(* ===== verification/Arrange.v ===== *)
(** * The partition of the pods

    [replicas] and [condemned], as [updateStatefulSet] builds them from the pods
    of the set: one slot per ordinal of the range, filled with the pod of that
    ordinal or a new one, and the other pods in descending order of ordinal. *)
From S2P Require Export ControlProps.

Section arrange.
Context `{K8sLaws} `{GoLaws}.
Implicit Types (set : XStatefulSet) (pod : Pod).

(** The partition of a rolling update is set and not negative. *)
Definition rollable set : Prop :=
  ∀ ru, RollingUpdate (UpdateStrategy (Spec set)) = Some ru → ∃ p, Partition ru = Some p ∧ 0 ≤ p.

(** What the specification of a set must satisfy for a synchronisation not to panic. *)
Definition valid set : Prop := plain_name set ∧ well_formed set ∧ rollable set.

(** The ordinals of the set. *)
Definition in_range set (o : Z) : Prop :=
  ∃ r, Replicas (Spec set) = Some r ∧ getStartOrdinal set ≤ o < getStartOrdinal set + r.
#[export] Instance in_range_dec set o : Decision (in_range set o).
Proof.
  destruct (Replicas (Spec set)) as [r|] eqn:Hr.
  - destruct (decide (getStartOrdinal set ≤ o < getStartOrdinal set + r)) as [Hy|Hn].
    + left. by exists r.
    + right. intros (r' & Hr' & Ho). apply Hn. congruence.
  - right. intros (r' & Hr' & _). congruence.
Defined.

Lemma podInOrdinalRange_in_range set pod r :
  Replicas (Spec set) = Some r →
  podInOrdinalRange pod set = Some (bool_decide (in_range set (getOrdinal pod))).
Proof.
  intros Hr. rewrite (podInOrdinalRange_spec _ _ _ Hr). f_equal. apply bool_decide_ext.
  split; [intros ?; by exists r|intros (r' & ? & ?); congruence].
Qed.

(** A slot holds nothing or a pod of its ordinal. *)
Definition slots_ok set (pods : list Pod) (slots : list (option Pod)) : Prop :=
  ∀ i pod, slots !! i = Some (Some pod) →
    pod ∈ pods ∧ getOrdinal pod = getStartOrdinal set + Z.of_nat i.

Lemma partition_pods_spec set r all pods slots condemned :
  Replicas (Spec set) = Some r → Z.of_nat (length slots) = r →
  slots_ok set all slots → (∀ p, p ∈ pods → p ∈ all) →
  ∃ slots', partition_pods set pods slots condemned =
    mret (slots', condemned ++ List.filter (λ p,
      bool_decide (¬ in_range set (getOrdinal p) ∧ 0 ≤ getOrdinal p)) pods) ∧
    length slots' = length slots ∧ slots_ok set all slots' ∧
    (∀ i, is_Some (slots !! i ≫= id) → is_Some (slots' !! i ≫= id)) ∧
    (∀ p, p ∈ pods → in_range set (getOrdinal p) →
       is_Some (slots' !! Z.to_nat (getOrdinal p - getStartOrdinal set) ≫= id)).
Proof.
  intros Hr Hlen. revert slots condemned Hlen.
  induction pods as [|pod pods IH]; intros slots condemned Hlen Hok Hin; cbn [partition_pods].
  { exists slots. simpl. rewrite app_nil_r. split_and!; try done. by intros ? ?%not_elem_of_nil. }
  rewrite (podInOrdinalRange_in_range _ _ _ Hr). change (deref (Some ?b) ≫= ?f) with (f b). cbv beta.
  cbn [List.filter].
  dec (in_range set (getOrdinal pod)) as Hrange.
  - rewrite bool_decide_eq_false_2 by tauto.
    destruct Hrange as (r' & Hr' & Ho). assert (r' = r) as -> by congruence.
    set (i := getOrdinal pod - getStartOrdinal set). assert (0 ≤ i < r) as Hi by lia.
    destruct (slots !! Z.to_nat i) as [s|] eqn:Hs; [|apply lookup_ge_None in Hs; lia].
    assert (index slots i = mret s) as ->.
    { unfold index. destruct (i <? 0) eqn:?; [lia|]. by rewrite Hs. }
    change (mret s ≫= ?f) with (f s). cbv beta.
    destruct (IH (<[Z.to_nat i := Some pod]> slots) condemned) as (slots' & -> & Hl & Hok' & Hkeep & Hall).
    + by rewrite length_insert.
    + intros j p Hj. apply list_lookup_insert_Some in Hj as [(<- & [= <-] & _)|(_ & Hj)]; [|by apply Hok].
      split; [apply Hin; left|lia].
    + intros; apply Hin; by right.
    + exists slots'. rewrite length_insert in Hl. split_and!; [done|done|done| |].
      * intros j Hj. apply Hkeep. destruct (decide (j = Z.to_nat i)) as [->|Hne].
        -- rewrite list_lookup_insert_eq by (by apply lookup_lt_Some in Hs). by eexists.
        -- by rewrite list_lookup_insert_ne.
      * intros p [->|Hp]%elem_of_cons Hpr; [|by apply Hall]. apply Hkeep. fold i.
        rewrite list_lookup_insert_eq by (by apply lookup_lt_Some in Hs). by eexists.
  - destruct (0 <=? getOrdinal pod) eqn:Hneg.
    + rewrite bool_decide_eq_true_2 by (split; [done|lia]).
      destruct (IH slots (condemned ++ [pod])) as (slots' & -> & Hl & Hok' & Hkeep & Hall); try done.
      { intros; apply Hin; by right. }
      exists slots'. rewrite <- (assoc_L (++)). split_and!; try done.
      intros p [->|Hp]%elem_of_cons Hpr; [done|by apply Hall].
    + rewrite bool_decide_eq_false_2 by lia.
      destruct (IH slots condemned) as (slots' & -> & Hl & Hok' & Hkeep & Hall); try done.
      { intros; apply Hin; by right. }
      exists slots'. split_and!; try done.
      intros p [->|Hp]%elem_of_cons Hpr; [done|by apply Hall].
Qed.

Lemma newStatefulSetPod_total set ordinal : valid set → is_Some (newStatefulSetPod set ordinal).
Proof.
  intros (_ & [Hsel _] & _). unfold newStatefulSetPod, updateStorage.
  destruct (getPersistentVolumeClaims_total set
    (initIdentity set (set_pod_meta (with_Name (getPodName set ordinal))
      (GetPodFromTemplate (Template (Spec set)) (set_meta set)
        (Some (NewControllerRef (set_meta set) controllerKind))))) Hsel) as [c ->].
  by eexists.
Qed.

Lemma newVersionedStatefulSetPod_total currentSet updateSet cur upd ordinal :
  valid currentSet → valid updateSet →
  is_Some (newVersionedStatefulSetPod currentSet updateSet cur upd ordinal).
Proof.
  intros Hc Hu. unfold newVersionedStatefulSetPod.
  assert (is_Some (at_current_revision currentSet ordinal)) as [[] ->].
  { unfold at_current_revision. destruct (_ && _); [by eexists|].
    destruct (RollingUpdate _) as [ru|] eqn:Hru; [|by eexists].
    destruct Hc as (_ & _ & Hroll). destruct (Hroll _ Hru) as (p & -> & _). by eexists. }
  - destruct (newStatefulSetPod_total currentSet ordinal Hc) as [p ->]. by eexists.
  - destruct (newStatefulSetPod_total updateSet ordinal Hu) as [p ->]. by eexists.
Qed.

Lemma fill_replicas_spec currentSet updateSet cur upd ord slots :
  valid currentSet → valid updateSet →
  ∃ replicas, fill_replicas currentSet updateSet cur upd ord slots = Some replicas ∧
    length replicas = length slots ∧
    ∀ i p, replicas !! i = Some p →
      slots !! i = Some (Some p) ∨
      slots !! i = Some None ∧
      newVersionedStatefulSetPod currentSet updateSet cur upd (ord + Z.of_nat i) = Some p.
Proof.
  intros Hc Hu. revert ord. induction slots as [|slot slots IH]; intros ord; cbn [fill_replicas].
  { exists []. split_and!; [done..|]. by intros i p. }
  destruct (newVersionedStatefulSetPod_total currentSet updateSet cur upd ord Hc Hu) as [new Hnew].
  destruct (IH (ord + 1)) as (ps & Hps & Hl & Hspec). rewrite Hps.
  exists (match slot with Some p => p | None => new end :: ps).
  split; [destruct slot; [done|by rewrite Hnew]|]. split; [simpl; by rewrite Hl|].
  intros [|i] p Hp; simpl in Hp.
  - destruct slot; simplify_eq/=; [by left|right]. by rewrite Z.add_0_r.
  - destruct (Hspec i p Hp) as [?|[? Hn]]; [by left|right]. split; [done|].
    rewrite <- Hn. f_equal. lia.
Qed.

(** The replicas of the set: existing pods, or new ones where none exists. *)
Definition replicas_ok set (pods replicas : list Pod) : Prop :=
  ∀ i p, replicas !! i = Some p →
    getOrdinal p = getStartOrdinal set + Z.of_nat i ∧
    (p ∈ pods ∨ isCreated p = false ∧ isTerminating p = false ∧
                ∀ q, q ∈ pods → getOrdinal q ≠ getOrdinal p).
Definition condemned_ok set (pods condemned : list Pod) : Prop :=
  (∀ p, p ∈ condemned ↔ p ∈ pods ∧ ¬ in_range set (getOrdinal p) ∧ 0 ≤ getOrdinal p) ∧
  StronglySorted (λ x y, getOrdinal y ≤ getOrdinal x) condemned.

(** A replica is the pod of its ordinal, or one made for an ordinal without pod. *)
Definition replicas_from set currentSet updateSet (cur upd : string) (pods replicas : list Pod) : Prop :=
  ∀ i p, replicas !! i = Some p →
    p ∈ pods ∧ getOrdinal p = getStartOrdinal set + Z.of_nat i ∨
    newVersionedStatefulSetPod currentSet updateSet cur upd (getStartOrdinal set + Z.of_nat i) = Some p ∧
    ∀ q, q ∈ pods → getOrdinal q ≠ getStartOrdinal set + Z.of_nat i.

Lemma arrange_pods_exact set currentSet updateSet currentRevision updateRevision pods r :
  Replicas (Spec set) = Some r → 0 ≤ r → valid currentSet → valid updateSet →
  ∃ replicas condemned,
    arrange_pods set currentSet updateSet currentRevision updateRevision pods =
      mret (replicas, condemned) ∧
    Z.of_nat (length replicas) = r ∧
    replicas_from set currentSet updateSet (Name (cr_meta currentRevision))
      (Name (cr_meta updateRevision)) pods replicas ∧
    condemned_ok set pods condemned.
Proof.
  intros Hr Hpos Hc Hu. unfold arrange_pods. rewrite Hr.
  change (deref (Some r) ≫= ?f) with (f r). cbv beta.
  destruct (r <? 0) eqn:?; [lia|].
  destruct (partition_pods_spec set r pods pods (replicate (Z.to_nat r) None) []) as
    (slots & -> & Hl & Hok & _ & Hall); try done.
  { rewrite length_replicate. lia. }
  { intros i p Hp. by apply lookup_replicate in Hp as [? _]. }
  change (mret ?x ≫= ?f) with (f x). cbv beta iota. rewrite length_replicate in Hl.
  destruct (fill_replicas_spec currentSet updateSet (Name (cr_meta currentRevision))
    (Name (cr_meta updateRevision)) (getStartOrdinal set) slots Hc Hu) as (replicas & -> & Hlr & Hspec).
  change (deref (Some ?x) ≫= ?f) with (f x). cbv beta.
  eexists replicas, _. split; [done|]. split; [lia|]. split.
  - intros i p Hp. destruct (Hspec i p Hp) as [Hs|[Hs Hnew]].
    { left. by apply Hok. }
    assert (i < length replicas)%nat as Hi by (by eapply lookup_lt_Some).
    right. split; [done|]. intros q Hq Heq.
    destruct (Hall q Hq) as [s Hsl]; [exists r; split; [done|lia]|].
    replace (Z.to_nat (getOrdinal q - getStartOrdinal set)) with i in Hsl by lia.
    by rewrite Hs in Hsl.
  - split.
    + intros p. rewrite sort_Sort_perm, app_nil_l, !list_elem_of_In, filter_In.
      by rewrite bool_decide_eq_true.
    + eapply (StronglySorted_weaken (λ x y, descendingOrdinal_Less y x = false)).
      * intros x y. unfold descendingOrdinal_Less. lia.
      * apply sort_Sort_sorted; unfold descendingOrdinal_Less; intros; lia.
Qed.

Lemma replicas_from_ok set currentSet updateSet cur upd pods replicas :
  0 ≤ getStartOrdinal set → getStartOrdinal set + Z.of_nat (length replicas) ≤ 2147483648 →
  valid currentSet → valid updateSet →
  replicas_from set currentSet updateSet cur upd pods replicas → replicas_ok set pods replicas.
Proof.
  intros Hstart Hend (Hplc & _) (Hplu & _) Hfrom i p Hp.
  pose proof (lookup_lt_Some _ _ _ Hp) as Hi.
  destruct (Hfrom i p Hp) as [[Hin Ho]|[Hnew Hno]]; [auto|].
  destruct (newVersionedStatefulSetPod_facts currentSet updateSet cur upd
    (getStartOrdinal set + Z.of_nat i) p)
    as (b & _ & _ & _ & Ho & Hcr & Ht & _); [done|done|lia|done|].
  split; [done|]. right. split_and!; [done|done|]. intros q Hq. rewrite Ho. by apply Hno.
Qed.

Lemma arrange_pods_spec set currentSet updateSet currentRevision updateRevision pods r :
  Replicas (Spec set) = Some r → 0 ≤ r → 0 ≤ getStartOrdinal set →
  getStartOrdinal set + r ≤ 2147483648 → valid currentSet → valid updateSet →
  ∃ replicas condemned,
    arrange_pods set currentSet updateSet currentRevision updateRevision pods =
      mret (replicas, condemned) ∧
    Z.of_nat (length replicas) = r ∧ replicas_ok set pods replicas ∧ condemned_ok set pods condemned.
Proof.
  intros Hr Hpos Hstart Hend Hc Hu.
  destruct (arrange_pods_exact set currentSet updateSet currentRevision updateRevision pods r)
    as (replicas & condemned & Heq & Hlen & Hfrom & Hcond); [done..|].
  exists replicas, condemned. split_and!; [done|done| |done].
  eapply replicas_from_ok; [done| |exact Hc|exact Hu|exact Hfrom]. lia.
Qed.
End arrange.
(** It always returns: no panic. *)
Lemma updateStatefulSet_safe set currentRevision updateRevision collisionCount pods :
  syncable set currentRevision updateRevision →
  safe honest_lister (in_scope set pods updateRevision)
    (updateStatefulSet set currentRevision updateRevision collisionCount pods) (λ _, True).
Proof.
  intros (Hvalid & Hstart & Hrange & Hcur & Hupd). pose proof Hvalid as (_ & [_ [r Hr]] & _).
  destruct (Hrange r Hr) as [Hr0 Hr1]. unfold updateStatefulSet.
  assert (∀ e, quiet e → in_scope set pods updateRevision e) as HI.
  { intros e He. unfold in_scope. by rewrite He. }
  assert (∀ {A} (p : go A) Φ, safe honest_lister quiet p Φ →
    safe honest_lister (in_scope set pods updateRevision) p Φ) as Hq
    by (intros A p Φ Hp; exact (safe_weaken _ _ _ _ p Φ (λ o Ho, Ho) HI Hp)).
  destruct Hcur as ([currentSet|err] & -> & Hc); [|by apply safe_ret].
  change (deref (Some ?x) ≫= ?f) with (f x). cbv beta iota.
  destruct Hupd as ([updateSet|err] & -> & Hu); [|by apply safe_ret].
  change (deref (Some ?x) ≫= ?f) with (f x). cbv beta iota.
  specialize (Hc _ eq_refl). specialize (Hu _ eq_refl).
  apply safe_seq; [apply Hq, updateStatus_safe|]. intros status.
  destruct (arrange_pods_spec set currentSet updateSet currentRevision updateRevision pods r)
    as (replicas & condemned & -> & Hlen & Hok & Hcond); [done..|].
  change (mret ?x ≫= ?f) with (f x). cbv beta iota.
  eapply safe_bind; [apply Hq, find_unavailable_safe|]. intros [u first] _.
  eapply safe_bind; [apply Hq, find_unavailable_safe|]. intros [u' first'] _.
  destruct (bool_decide _); [by apply safe_ret|].
  apply safe_seq; [|intros [st err]; by apply safe_ret].
  assert (∀ i pod, replicas !! i = Some pod → 0 ≤ getOrdinal pod) as Hord.
  { intros i pod Hi. destruct (Hok i pod Hi) as [-> _]. lia. }
  eapply safe_weaken; [done| |apply (act_on_pods_safe set updateSet replicas condemned updateRevision
    Hvalid Hu Hord currentRevision status first' r Hr)].
  intros e. by apply (allowed_in_scope set pods replicas condemned updateRevision r).
Qed.

(** C2: what a synchronisation may do under either policy, whatever the
    interleaving of its goroutines: it creates only missing pods of the range,
    and deletes only pods that are not terminating and are out of the range,
    failed or finished, or, at or above the partition and never under
    [OnDelete], of another revision.  It always returns: no panic, as long as the set is
    defaulted and the two revisions restore to valid sets. *)
Theorem sync_scope set currentRevision updateRevision collisionCount pods :
  syncable set currentRevision updateRevision →
  wp honest_lister (λ _, in_scope set pods updateRevision)
    (updateStatefulSet set currentRevision updateRevision collisionCount pods)
    (returns (λ _ _, True)) [].
Proof. intros Hset. by apply updateStatefulSet_safe. Qed.
End sync.

(** ** Sets that are being deleted *)

Section deleting.
Context `{K8s} `{GoRuntime} `{!ClientGo}.
#[local] Existing Instance realHistory.

(** Calls that concern neither pods nor claims. *)
Definition not_pods (e : api_call) : Prop :=
  match e with
  | PodsCreate _ _ | PodsUpdate _ _ | PodsDelete _ _ | PodsPatch _ _ _ | PodListerGet _ _
  | PodIndexerByIndex _ | ClaimsCreate _ _ | ClaimsUpdate _ _ | ClaimListerGet _ _ => False
  | _ => True
  end.

(** The calls about the set itself: its revisions, its status, its metrics. *)
Definition set_io (e : api_call) : Prop :=
  match e with
  | Now | RevisionsCreate _ _ | RevisionsGet _ _ | RevisionsUpdate _ _ | RevisionsDelete _ _
  | RevisionListerList _ _ | RevisionListerGet _ _ | SetsUpdateStatus _ _ | SetListerGet _ _
  | LruGet _ | LruAdd _ | MetricSet _ _ _ => True
  | _ => False
  end.

Lemma updateStatus_calls P status n cur upd lists : P Now → calls P (updateStatus status n cur upd lists).
Proof.
  intros HP. unfold updateStatus. calls. generalize zero_replicaStatus.
  induction lists as [|l lists IH]; intros s; cbn [sum_statuses]; calls; [|apply IH].
  unfold computeReplicaStatus. generalize zero_replicaStatus.
  induction l as [|pod l IHl]; intros s'; cbn [count_pods]; calls; [|apply IHl].
  unfold count_pod. by calls.
Qed.

Lemma arrange_pods_calls P set c u cur upd pods : calls P (arrange_pods set c u cur upd pods).
Proof.
  unfold arrange_pods. calls. generalize (replicate (Z.to_nat a) (None : option Pod)) ([] : list Pod).
  induction pods as [|pod pods IH]; intros slots condemned; cbn [partition_pods]; unfold index; calls; apply IH.
Qed.

Lemma find_unavailable_calls P n pods u first : P Now → calls P (find_unavailable n pods u first).
Proof.
  intros HP. revert u first. induction pods as [|[ref pod] pods IH]; intros u first; cbn [find_unavailable]; calls;
    [done|apply IH..].
Qed.

Lemma updateStatefulSet_deleting set cur upd c pods :
  DeletionTimestamp (set_meta set) ≠ None → calls set_io (updateStatefulSet set cur upd c pods).
Proof.
  intros Hdel. unfold updateStatefulSet. rewrite bool_decide_eq_true_2 by done.
  calls; first [by apply updateStatus_calls|apply arrange_pods_calls|by apply find_unavailable_calls].
Qed.

Lemma create_loop_calls fuel parent revision clone c :
  calls set_io (create_loop fuel parent revision clone c).
Proof.
  revert clone c. induction fuel as [|fuel IH]; intros clone c; cbn [create_loop]; calls; first [done|apply IH].
Qed.

Lemma getStatefulSetRevisions_calls fuel set revisions :
  calls set_io (getStatefulSetRevisions fuel set revisions).
Proof.
  unfold getStatefulSetRevisions, chooseUpdateRevision, setMatchesLatestExistingRevision,
    CreateControllerRevision, UpdateControllerRevision, realHistory, real_CreateControllerRevision,
    real_UpdateControllerRevision, update_attempt.
  calls; try done; apply create_loop_calls.
Qed.

Lemma updateStatefulSetStatus_calls set status : calls set_io (updateStatefulSetStatus set status).
Proof.
  unfold updateStatefulSetStatus, UpdateStatefulSetStatus, update_status_attempt. calls; done.
Qed.

Lemma truncateHistory_calls set pods revisions cur upd :
  calls set_io (truncateHistory set pods revisions cur upd).
Proof.
  unfold truncateHistory. calls.
  induction (take _ _) as [|r l IH]; cbn [delete_revisions];
    unfold DeleteControllerRevision, realHistory, real_DeleteControllerRevision in *; calls; done.
Qed.

Lemma UpdateStatefulSet_deleting fuel set pods :
  DeletionTimestamp (set_meta set) ≠ None → calls set_io (UpdateStatefulSet fuel set pods).
Proof.
  intros Hdel. unfold UpdateStatefulSet, ListRevisions, ListControllerRevisions, realHistory,
    real_ListControllerRevisions, performUpdate.
  calls; first [done|apply getStatefulSetRevisions_calls|by apply updateStatefulSet_deleting
    |apply updateStatefulSetStatus_calls|apply truncateHistory_calls].
Qed.

(** C15: a set that is being deleted keeps its pods and claims: a whole
    synchronisation, revisions and status included, makes no call about them,
    whatever the answers of the API server. *)
Theorem deleting_set_untouched fuel set pods :
  DeletionTimestamp (set_meta set) ≠ None → calls not_pods (UpdateStatefulSet fuel set pods).
Proof.
  intros Hdel. eapply calls_weaken; [|by apply UpdateStatefulSet_deleting]. by intros [].
Qed.
End deleting.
************
## Action item
Work through the data line by line and state how many lines have the string "whatever"; add nothing else.

## Task answer
2